C3H/HeJ小鼠细胞Ran（或 L.ps/Ran）发生点突变可使其功能缺陷，因而可以解释C3H/HeJ品系小鼠为何发生内毒素耐受现象。依据有以下四点：①C3H/HeJ小鼠的Lpsd/Ran cDNA 的3'端非翻译区（untranslated region）发生点突变，在870位点上胸腺密啶突变为胞密啶，但编码的蛋白质相同。②Lps/Ran基因作图分析得出：Lps/Ran基因位于C3H/HeJ品系小鼠第4号染色体上，也在传统的Lps基因位点区域内。③导入Lpsn/Ran cDNA可以恢复Lpsd/Ran的B细胞对内毒素的反应，但不能恢复对巨噬细胞的效应，即内毒素耐受反应在B细胞中消失；而导入Lpsd/Ran cDNA无类似现象。④使用腺病毒载体将Lpsd/Ran cDNA转移到敏感小鼠体细胞内﹐能使敏感小鼠对内毒素反应发生耐受，表型类似于C3H/HeJ品系的小鼠；而转入Lpsn/Ran cDNA无内毒素耐受现象。由此可见，Lps/Ran在某个环节也参与了内毒素信号转导效应。
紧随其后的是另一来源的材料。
Definition run_build_timestamps (fuel : nat) (duration_seconds interval_seconds : float)
  : M (list float) :=
  fun s =>
    match build_timestamps fuel duration_seconds interval_seconds with
    | None => (OutOfFuel, s)
    | Some (inl e) => (Raised e, s)
    | Some (inr timestamps) => (Returned timestamps, s)
    end.

(** The body of a [try] around one render, then the update of [written]
    and [errors] that its three ways out make. *)
Definition render_checked (render : M unit) (frame_path : PyPath.Path)
           (written : Z) (errors : list string) : M (Z * list string) :=
  r <- attempt (_ <- render ;; exists_nonempty frame_path) ;;
  match r with
  | inr true => ret (written + 1, errors)
  | inr false =>
      ret (written, (errors ++ [("Empty frame output: " ++ frame_path)%string])%list)
  | inl exc =>
      ret (written,
           (errors ++ [(PyPath.name frame_path ++ ": " ++ str_exn exc)%string])%list)
  end.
使用功能性cDNA表达克隆方法和C3H/HeJ的B淋巴细胞作为检验细胞，Wong等分离出Lpsn/Ran的cDNA，并编码Ran/TC4 GTPase，其上游非翻译区的870位点处由胞嘧啶取代其胸腺嘧啶，结果引起mRNA结构出现显著改变。LpsdRan的cDNA表达在体内对内毒素敏感小鼠有抗休克保护反应，这是由于受到刺激的巨噬细胞所分泌的TNF-α，IL-1表达下调，两种Lpsn/Ran和 LpsdRan的 mRNA 的稳定性不存在差异，起初其蛋白质总量类似，但是在稳定的状态时，原代培养的巨噬细胞和B细胞中的Lpsd/Ran是Lpsn/Ran总量的5～10倍，两种蛋白质均可以从细胞质迁移到细胞核内，但Lpsn/Ran迁移的速度比Lpsd/Ran要慢。
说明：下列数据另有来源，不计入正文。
Lemma nonempty_sequence_truthy (v : jsval) :
  nonempty_sequence v = true -> truthy v = true.
Proof. destruct v as [| | | | | [| x l] |]; cbn; congruence. Qed.

Lemma normalized_idem p f :
  normalizes p f = true ->
  normalizes p (field_of_nullable (normalized p f)) = true
  /\ normalized p (field_of_nullable (normalized p f)) = normalized p f.
Proof.
  destruct f as [| | s]; cbn [normalizes normalized field_of_nullable]; auto.
  destruct (String.eqb_spec s "") as [| Hs]; [auto |].
  destruct (Date_parse p s) as [tv |] eqn:E; [| discriminate]. intros _.
  cbn [field_of_nullable normalizes normalized].
  destruct (String.eqb_spec (IsoFormat.date_time_string tv ++ "Z") "") as [H0 |];
    [now apply date_time_string_nonempty in H0 |].
  rewrite (Date_parse_date_time p tv (Date_parse_range p _ _ E)).
  now rewrite date_time_string_whole.
Qed.

Lemma api_run_completions p frm out :
  normalizes p (from_date frm) = true -> normalizes p (to_date frm) = true ->
  handler_completion (run (AmazonApiSettings.load_sync p frm) out) = Normal tt
  /\ callback_completions (run (AmazonApiSettings.load_sync p frm) out) = [Normal tt].
Proof.
  intros N1 N2. unfold run. cbn [handler_completion callback_completions].
  rewrite api_issued, N1, N2. cbn [andb map].
  rewrite (api_load_sync_normal _ _ N1 N2). split; [reflexivity |].
  destruct out as [res | err]; cbn; [| reflexivity].
  unfold AmazonApiSettings.on_callback.
  destruct (truthy (res_message res)); reflexivity.
Qed.

Lemma load_sync_throw_traces p frm :
  (normalizes p (from_date frm) = false ->
   trace (AmazonSettings.load_sync p frm) = [NewDate (js_of_field (from_date frm))]
   /\ trace (AmazonApiSettings.load_sync p frm) = [NewDate (js_of_field (from_date frm))])
  /\ (normalizes p (from_date frm) = true -> normalizes p (to_date frm) = false ->
      trace (AmazonSettings.load_sync p frm)
      = (date_events (from_date frm) ++ [NewDate (js_of_field (to_date frm))])%list
      /\ trace (AmazonApiSettings.load_sync p frm)
         = (date_events (from_date frm) ++ [NewDate (js_of_field (to_date frm))])%list).
Proof.
  assert (T : forall f, normalizes p f = false -> date_events f = [NewDate (js_of_field f)]).
  { intros f N. destruct f as [| | s]; try discriminate.
    unfold normalizes in N. unfold date_events. cbn [js_of_field truthy].
    destruct (String.eqb s ""); [discriminate | reflexivity]. }
  split.
  - intros N1. unfold AmazonSettings.load_sync, AmazonApiSettings.load_sync.
    change AmazonApiSettings.formatToISO8601 with AmazonSettings.formatToISO8601.
    rewrite (format_throw p _ N1), (T _ N1). split; reflexivity.
  - intros N1 N2. unfold AmazonSettings.load_sync, AmazonApiSettings.load_sync.
    change AmazonApiSettings.formatToISO8601 with AmazonSettings.formatToISO8601.
    rewrite (format_normal p _ N1), (format_throw p _ N2), (T _ N2).
    split; reflexivity.
Qed.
在稳定状态时，尽管两种蛋白质是完-全相同的，但Lpsn/Ran的总量却下降，由于两种mRNA 的结构不同，可能mRNA在细胞内定位存在着差异。更多的Lpsd/Ran GTPase积聚在细胞核内，确信能够改变信号转导的效力，所以出现LPS介导的信号转导的下调性生物学效应。因此，Lps/Ran是LPS介导的信号转导的重要靶位，Lpsd/Ran cDNA可能在基因治疗休克方面有益。
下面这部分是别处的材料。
(** ** Dictionaries *)

Lemma get_alter {V} (f : V -> V) k k' (d : odict V) :
  OD.get k (OD.alter f k' d)
  = if Z.eqb k k' then option_map f (OD.get k' d) else OD.get k d.
Proof.
  induction d as [|[k1 v1] d IH]; simpl.
  - destruct (Z.eqb k k'); reflexivity.
  - destruct (Z.eqb_spec k' k1) as [->|Hne1]; simpl.
    + destruct (Z.eqb k k1); reflexivity.
    + destruct (Z.eqb_spec k k1) as [->|Hne]; [|exact IH].
      destruct (Z.eqb_spec k1 k'); [congruence|reflexivity].
Qed.

Lemma in_combine_seq {A} (l : list A) (d : A) : forall s j,
  (j < length l)%nat ->
  In ((s + j)%nat, nth j l d) (combine (seq s (length l)) l).
Proof.
  induction l as [|a l IH]; intros s j Hj; simpl in *; [lia|].
  destruct j as [|j].
  - left. f_equal. lia.
  - right. replace (s + S j)%nat with (S s + j)%nat by lia.
    apply IH. lia.
Qed.

Lemma nodup_map_nth (ids : list Z) (l : list nat) :
  List.NoDup ids -> List.NoDup l ->
  (forall i, In i l -> (i < length ids)%nat) ->
  List.NoDup (List.map (fun i => nth i ids 0) l).
Proof.
  intros Hids. induction l as [|i l IH]; intros Hl Hr; simpl; [constructor|].
  apply NoDup_cons_iff in Hl as [Hi Hl]. constructor.
  - intros Hin. apply in_map_iff in Hin as (i' & Heq & Hi').
    assert (i' = i).
    { apply (proj1 (NoDup_nth ids 0) Hids); auto.
      - apply Hr. right. exact Hi'.
      - apply Hr. left. reflexivity. }
    subst i'. exact (Hi Hi').
  - apply IH; [exact Hl|]. intros i' Hi'. apply Hr. right. exact Hi'.
Qed.

(** ** The steps of [update] *)

Lemma last_update_position now c p :
  List.last (TrackedPerson.centroids (TrackedPerson.update_position now c p))
    (0, 0) = c.
Proof.
  unfold TrackedPerson.update_position. cbn [TrackedPerson.centroids].
  assert (Hcs : exists l, deque_append 30 (TrackedPerson.centroids p) c
                          = l ++ [c])
    by (unfold deque_append; destruct (_ <=? _)%nat; eauto).
  destruct Hcs as [l ->].
  destruct (Nat.ltb_spec 30 (length (l ++ [c]))) as [Hlong|_];
    [|apply last_last].
  destruct l as [|a l]; [simpl in Hlong; lia|]. simpl. apply last_last.
Qed.

Lemma um_next_id clock ids dets pairs : forall n tr,
  CentroidTracker.next_id
    (fst (CentroidTracker.update_matched clock n ids dets pairs tr))
  = CentroidTracker.next_id tr.
Proof.
  induction pairs as [|[i j] pairs IH]; intros n tr; simpl; [reflexivity|].
  rewrite IH. reflexivity.
Qed.

Lemma um_other clock ids dets pairs : forall n tr k,
  (forall ij, In ij pairs -> nth (fst ij) ids 0 <> k) ->
  OD.get k
    (CentroidTracker.tracks
       (fst (CentroidTracker.update_matched clock n ids dets pairs tr)))
  = OD.get k (CentroidTracker.tracks tr).
Proof.
  induction pairs as [|[i j] pairs IH]; intros n tr k Hk; simpl;
    [reflexivity|].
  rewrite IH by (intros ij Hij; apply Hk; right; exact Hij).
  simpl. rewrite get_alter.
  destruct (Z.eqb_spec k (nth i ids 0)) as [->|_]; [|reflexivity].
  exfalso. apply (Hk (i, j)); [left|]; reflexivity.
Qed.

Lemma um_hit clock ids dets pairs : forall n tr i j p0,
  In (i, j) pairs ->
  List.NoDup (List.map (fun ij => nth (fst ij) ids 0) pairs) ->
  OD.get (nth i ids 0) (CentroidTracker.tracks tr) = Some p0 ->
  exists p,
    OD.get (nth i ids 0)
      (CentroidTracker.tracks
         (fst (CentroidTracker.update_matched clock n ids dets pairs tr)))
    = Some p
    /\ List.last (TrackedPerson.centroids p) (0, 0) = nth j dets (0, 0).
Proof.
  induction pairs as [|[i0 j0] pairs IH]; intros n tr i j p0 Hin Hnd Hget;
    [destruct Hin|].
  cbn [List.map fst] in Hnd. apply NoDup_cons_iff in Hnd as [Hfirst Hnd].
  cbn [CentroidTracker.update_matched].
  destruct Hin as [Heq|Hin].
  - inversion Heq; subst i0 j0. clear Heq.
    exists (TrackedPerson.update_position (clock n) (nth j dets (0, 0)) p0).
    split; [|apply last_update_position].
    rewrite um_other.
    + simpl. rewrite get_alter, Z.eqb_refl, Hget. reflexivity.
    + intros ij Hij Heq. apply Hfirst. apply in_map_iff. exists ij. auto.
  - apply (IH (S n) _ i j p0); [exact Hin|exact Hnd|].
    simpl. rewrite get_alter.
    destruct (Z.eqb_spec (nth i ids 0) (nth i0 ids 0)) as [Heq|_];
      [|exact Hget].
    exfalso. apply Hfirst. apply in_map_iff. exists (i, j). split;
      [exact Heq|exact Hin].
Qed.

Lemma fresh_has clock cs : forall n id c,
  In c cs ->
  exists k now,
    In (k, new_track k c now) (fresh_tracks clock n id cs) /\ id <= k.
Proof.
  induction cs as [|c0 cs IH]; intros n id c Hc; [destruct Hc|]. simpl.
  destruct Hc as [->|Hc].
  - exists id, (clock n). split; [left; reflexivity|lia].
  - destruct (IH (S n) (id + 1) c Hc) as (k & now & Hin & Hle).
    exists k, now. split; [right; exact Hin|lia].
Qed.

Lemma in_unmatched dets cols j :
  (j < length dets)%nat -> ~ In j cols ->
  In (nth j dets (0, 0)) (CentroidTracker.unmatched_detections dets cols).
Proof.
  intros Hj Hcols. unfold CentroidTracker.unmatched_detections.
  apply in_map_iff. exists (j, nth j dets (0, 0)). split; [reflexivity|].
  apply filter_In. split; [exact (in_combine_seq dets (0, 0) 0 j Hj)|].
  simpl. apply negb_true_iff.
  destruct (existsb (Nat.eqb j) cols) eqn:Hex; [|reflexivity].
  apply existsb_exists in Hex as (x & Hx & Heq).
  apply Nat.eqb_eq in Heq. subst x. contradiction.
Qed.

Lemma greedy_pairs_greedy cs1 cs2 md :
  cs1 <> [] -> cs2 <> [] ->
  exists t,
    greedy (CentroidTracker._compute_distances cs1 cs2) (Fin t)
      (CentroidTracker.greedy_pairs
         (CentroidTracker._compute_distances cs1 cs2) md).
Proof.
  intros H1 H2. pose proof (MatchFacts.greedy_pairs_done cs1 cs2 md H1 H2) as Hd.
  assert (exists t, CentroidTracker.sq_threshold md = Fin t) as [t Ht]
      by (unfold CentroidTracker.sq_threshold; destruct (md <? 0); eauto).
  rewrite Ht in Hd. exists t.
  destruct (MatchFacts.loop_spec t _ _ _ _ Hd) as (new & Hnew & Hg).
  simpl in Hnew. rewrite Hnew. exact Hg.
Qed.

(** X24.  No detection of a frame is dropped: after [update(detections)]
    every detection is the latest position of a track, either of the track
    it was matched with or of a track registered for it.  (The identifiers
    of the tracker are unique and below [next_id], as they are in every
    state it reaches.) *)
Theorem every_detection_is_tracked :
  forall (clock : nat -> Q) (detections : list centroid)
         (tr : CentroidTracker.t) (j : nat),
    List.NoDup (OD.keys (CentroidTracker.tracks tr)) ->
    (forall k p, In (k, p) (CentroidTracker.tracks tr) ->
                 k < CentroidTracker.next_id tr) ->
    (j < length detections)%nat ->
    exists k p,
      In (k, p)
         (CentroidTracker.tracks (CentroidTracker.update clock detections tr))
      /\ List.last (TrackedPerson.centroids p) (0, 0)
         = nth j detections (0, 0).
Proof.
  intros clock detections tr j Hnd Hbelow Hj.
  unfold CentroidTracker.update.
  destruct detections as [|c0 cs] eqn:Hdets; [simpl in Hj; lia|].
  rewrite <- Hdets in *. assert (Hne : detections <> []) by congruence.
  clear Hdets c0 cs.
  destruct (CentroidTracker.tracks tr) as [|kp0 rest] eqn:Htracks.
  - rewrite TrackerFacts.register_all_fresh
      by (rewrite Htracks; intros k p []).
    cbn [CentroidTracker.tracks]. rewrite Htracks. simpl.
    destruct (fresh_has clock detections 0 (CentroidTracker.next_id tr)
                (nth j detections (0, 0)) (nth_In _ _ Hj))
      as (k & now & Hin & _).
    exists k, (new_track k (nth j detections (0, 0)) now). auto.
  - rewrite <- Htracks in *.
    set (ids := OD.keys (CentroidTracker.tracks tr)).
    set (cents := List.map _ (OD.values (CentroidTracker.tracks tr))).
    set (pairs := CentroidTracker.greedy_pairs _ _).
    assert (Hlen : length cents = length ids)
      by (unfold cents, ids, OD.keys, OD.values; rewrite !length_map;
          reflexivity).
    assert (Hcne : cents <> []).
    { intros Heq. rewrite Heq in Hlen. unfold ids in Hlen.
      rewrite Htracks in Hlen. discriminate. }
    destruct (greedy_pairs_greedy cents detections
                (CentroidTracker.max_distance tr) Hcne Hne) as [t Hg].
    fold pairs in Hg. destruct Hg as [Hrange _ Hrows Hcols _ _].
    assert (Hmids : List.NoDup
                      (List.map (fun ij => nth (fst ij) ids 0) pairs)).
    { rewrite <- (List.map_map fst (fun i => nth i ids 0)).
      apply nodup_map_nth; [exact Hnd|exact Hrows|].
      intros i Hi. apply in_map_iff in Hi as ([i' j'] & <- & Hin).
      destruct (Hrange _ _ Hin) as [Hi _]. simpl in Hi. simpl. lia. }
    assert (Hinv : tracked_inv [] tr)
      by (split; [exact Hnd|exact Hbelow|intros k []]).
    pose proof (TrackingFacts.inv_update_matched [] clock ids detections pairs
                  0 tr Hinv) as Hinv1.
    pose proof (um_next_id clock ids detections pairs 0 tr) as Hnext1.
    pose proof (um_hit clock ids detections pairs 0 tr) as Hhit.
    destruct (CentroidTracker.update_matched clock 0 ids detections pairs tr)
      as [tr1 n1].
    cbn [fst] in Hinv1, Hnext1, Hhit.
    set (news := CentroidTracker.unmatched_detections detections
                   (List.map snd pairs)).
    pose proof (TrackerFacts.register_all_fresh clock news n1 tr1
                  (inv_below _ _ Hinv1)) as Hreg.
    destruct (CentroidTracker.register_all clock n1 news tr1) as [tr2 n2].
    cbn [fst] in Hreg. rewrite TrackerFacts.deregister_all_filter.
    cbn [CentroidTracker.tracks CentroidTracker.with_tracks].
    set (gone := List.filter _ ids).
    assert (Hkeep : forall k p,
      In (k, p) (CentroidTracker.tracks tr2) ->
      (In k ids ->
       existsb (Z.eqb k) (List.map (fun ij => nth (fst ij) ids 0) pairs)
       = true) ->
      In (k, p)
         (List.filter (fun kv => negb (existsb (Z.eqb (fst kv)) gone))
            (CentroidTracker.tracks tr2))).
    { intros k p Hin Hmatched. apply filter_In. split; [exact Hin|].
      simpl. apply negb_true_iff.
      destruct (existsb (Z.eqb k) gone) eqn:Hex; [|reflexivity].
      apply existsb_exists in Hex as (x & Hx & Heq).
      apply Z.eqb_eq in Heq. subst x. unfold gone in Hx.
      apply filter_In in Hx as [Hk Hcond].
      rewrite (Hmatched Hk) in Hcond. discriminate. }
    destruct (in_dec Nat.eq_dec j (List.map snd pairs)) as [Hmatched|Hfree].
    + apply in_map_iff in Hmatched as ([i j'] & Hj' & Hin).
      simpl in Hj'. subst j'.
      destruct (Hrange _ _ Hin) as [Hi _]. simpl in Hi.
      assert (Hid : In (nth i ids 0) ids) by (apply nth_In; lia).
      assert (Hsome : exists p0,
                OD.get (nth i ids 0) (CentroidTracker.tracks tr) = Some p0).
      { destruct (OD.get (nth i ids 0) (CentroidTracker.tracks tr)) eqn:Hget;
          [eauto|].
        apply SideFacts.get_none_keys in Hget. contradiction. }
      destruct Hsome as [p0 Hp0].
      destruct (Hhit i j p0 Hin Hmids Hp0) as (p & Hget & Hlast).
      exists (nth i ids 0), p. split; [|exact Hlast].
      apply Hkeep.
      * rewrite Hreg. cbn [CentroidTracker.tracks]. apply in_or_app. left.
        apply get_in, Hget.
      * intros _. apply existsb_exists. exists (nth i ids 0).
        split; [|apply Z.eqb_refl].
        apply in_map_iff. exists (i, j). auto.
    + destruct (fresh_has clock news n1 (CentroidTracker.next_id tr1)
                  (nth j detections (0, 0))
                  (in_unmatched detections _ j Hj Hfree))
        as (k & now & Hin & Hle).
      exists k, (new_track k (nth j detections (0, 0)) now).
      split; [|reflexivity].
      apply Hkeep.
      * rewrite Hreg. cbn [CentroidTracker.tracks]. apply in_or_app. right.
        exact Hin.
      * intros Hk. exfalso. apply in_map_iff in Hk as ([k' p'] & Hk' & Hin').
        simpl in Hk'. subst k'. specialize (Hbelow _ _ Hin'). lia.
Qed.

Lemma every_detection_is_tracked_witness :
  exists k p,
    In (k, p)
       (CentroidTracker.tracks
          (CentroidTracker.update CounterSpec.still [(100, 130); (400, 280)]
             one_person))
    /\ List.last (TrackedPerson.centroids p) (0, 0)
       = nth 1 [(100, 130); (400, 280)] (0, 0).
Proof.
  apply (every_detection_is_tracked CounterSpec.still
           [(100, 130); (400, 280)] one_person 1).
  - vm_compute. repeat constructor. intros [].
  - intros k p Hin. vm_compute in Hin. destruct Hin as [Heq|[]].
    inversion Heq. reflexivity.
  - simpl. lia.
Defined.

(** ** What becomes of a track *)

Lemma um_cases clock ids dets pairs : forall n tr k p,
  List.NoDup (List.map (fun ij => nth (fst ij) ids 0) pairs) ->
  (forall i j, In (i, j) pairs -> (j < length dets)%nat) ->
  OD.get k
    (CentroidTracker.tracks
       (fst (CentroidTracker.update_matched clock n ids dets pairs tr)))
  = Some p ->
  exists p0,
    OD.get k (CentroidTracker.tracks tr) = Some p0
    /\ (p = p0
        \/ exists now c,
             In c dets /\ p = TrackedPerson.update_position now c p0).
Proof.
  induction pairs as [|[i0 j0] pairs IH]; intros n tr k p Hnd Hr Hget.
  - exists p. auto.
  - cbn [List.map fst] in Hnd. apply NoDup_cons_iff in Hnd as [Hfirst Hnd].
    cbn [CentroidTracker.update_matched] in Hget.
    destruct (Z.eq_dec k (nth i0 ids 0)) as [->|Hne].
    + rewrite um_other in Hget.
      2:{ intros ij Hij Heq. apply Hfirst. apply in_map_iff. exists ij. auto. }
      simpl in Hget. rewrite get_alter, Z.eqb_refl in Hget.
      destruct (OD.get (nth i0 ids 0) (CentroidTracker.tracks tr)) as [p0|];
        [|discriminate].
      simpl in Hget. injection Hget as <-. exists p0. split; [reflexivity|].
      right. exists (clock n), (nth j0 dets (0, 0)). split; [|reflexivity].
      apply nth_In. apply (Hr i0 j0). left. reflexivity.
    + apply IH in Hget; [|exact Hnd|intros i j Hij; apply (Hr i j); right;
                                     exact Hij].
      destruct Hget as (p0 & Hp0 & Hcases). exists p0. split; [|exact Hcases].
      simpl in Hp0. rewrite get_alter in Hp0.
      destruct (Z.eqb_spec k (nth i0 ids 0)); [contradiction|exact Hp0].
Qed.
可以想像，LPS通过酶学级联反应激活多个转录因子，但这些转录因子需要转位入细胞核内，方可以与基因的调控序列结合，并发挥其效应。而这些分子均为大分子物质，需要通过核孔复合物参与，即Ran等参与，而Ran蛋白质表达的量又直接影响转录因子入核的效率和数量；同时，在基因转录成mRNA时，也需要转出到细胞质，才可以翻译蛋白质，如TNF-α、IL-1、IL-6、IL-8、NO等，如果在mRNA转出时出现障碍，势必影响细胞因子的表达，若炎症因子表达低下，则其表型对内毒素耐受，类似于TLR4突变的表型。所以，有理由认为可以通过转染突变型Ran到宿主细胞内来促使巨噬细胞对内毒素产生耐受，以减少细胞因子的分泌，并降低内毒素血症等败血症的病死率。

机体的调节也包括内毒素耐受的发生和吞噬细胞对GNB和内化功能的增强。这些因素对内毒素的信号转导效应产生负性调节作用。